(Beginning of Input)

(** Which blocks count as live.  On entries that are sorted by their time and
    hold a block once, [add] and [recent] do not fail and keep them so; [add]
    keeps the time of a block that is there, and enters another with the time of
    now; [recent] drops exactly the entries that are more than a minute old, and
    answers true exactly for a block whose entry is not. *)
Theorem block_arrival_exact (b : block_arrival) (h : block_hash) :
  arrivals_ok b ->
  let now := steady_clock (ba_readings b) in
  (exists b', arrival_add h b = Ok (tt, b') /\ arrivals_ok b'
   /\ arrival b' ≡ₚ (if decide (h ∈ arrival_hash <$> arrival b) then arrival b else BlockArrivalInfo now h :: arrival b))
  /\ exists r b', arrival_recent h b = Ok (r, b') /\ arrivals_ok b'
   /\ arrival b' = filter (fun i => now <= arrived i + 60 * 1000) (arrival b)
   /\ (r = true <-> exists i, i ∈ arrival b /\ arrival_hash i = h /\ now <= arrived i + 60 * 1000).
Proof.
  intros [Hs Hu] now. split.
  - eexists. split; [reflexivity|]. cbn [arrival]. unfold arrival_insert. cbn [arrival_hash].
    case_decide as Hh; [split; [by split|done]|].
    pose proof (arrival_place_perm (BlockArrivalInfo now h) (arrival b)) as Hp. split; [|exact Hp].
    split; cbn [arrival]; [by apply arrival_place_sorted|].
    eapply NoDup_Permutation_proper; [apply fmap_Permutation, Hp|]. cbn. by constructor.
  - eexists _, _. split; [reflexivity|]. cbn [arrival]. rewrite arrival_purge_filter by exact Hs. split_and!; [|done|].
    + split; cbn [arrival].
      * by apply StronglySorted_filter.
      * by apply NoDup_fmap_filter.
    + rewrite bool_decide_eq_true, list_elem_of_fmap. split.
      * intros (i & -> & [Hl Hi]%list_elem_of_filter). by exists i.
      * intros (i & Hi & <- & Hl). exists i. split; [done|]. by apply list_elem_of_filter.
Qed.
End Recent.

(** ** A small container *)

#[local] Instance sample_clock : NodeEnvironment := {|
  steady_clock i := 900 * Z.of_nat i;
  not_an_account := 1;
  bootstrap_fraction_numerator := 1;
  hash_order l := l;
  hash_order_perm l := Permutation_refl l
|}.

(** A block that comes in again keeps the time it first came in. *)
Definition sample_arrivals : block_arrival := BlockArrival [BlockArrivalInfo 0 10; BlockArrivalInfo 50000 11] 67.

Lemma block_arrival_exact_witness :
  exists b', arrival_recent 10 sample_arrivals = Ok (false, b') /\ arrival b' = [BlockArrivalInfo 50000 11].
Proof.
  destruct (block_arrival_exact sample_arrivals 10) as [_ (r & b' & Hrun & _ & Ha & Hr)].
  { split; [repeat constructor; cbn; lia|].
    apply NoDup_cons. split; [intros ?%list_elem_of_singleton; discriminate|apply NoDup_singleton]. }
  exists b'. split; [|exact Ha]. destruct r; [|exact Hrun].
  destruct (proj1 Hr eq_refl) as (i & [->|[->|[]%not_elem_of_nil]%elem_of_cons]%elem_of_cons & Hh & Ht);
    [destruct (Ht eq_refl)|discriminate Hh].
Defined.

(End of Input)

*What the exercise asks*. From the line that contains "exists b'. split;" to the last line of the data, write out each line exactly and add nothing.

*Result of the task*.
  exists b'. split; [|exact Ha]. destruct r; [|exact Hrun].
  destruct (proj1 Hr eq_refl) as (i & [->|[->|[]%not_elem_of_nil]%elem_of_cons]%elem_of_cons & Hh & Ht);
    [destruct (Ht eq_refl)|discriminate Hh].
Defined.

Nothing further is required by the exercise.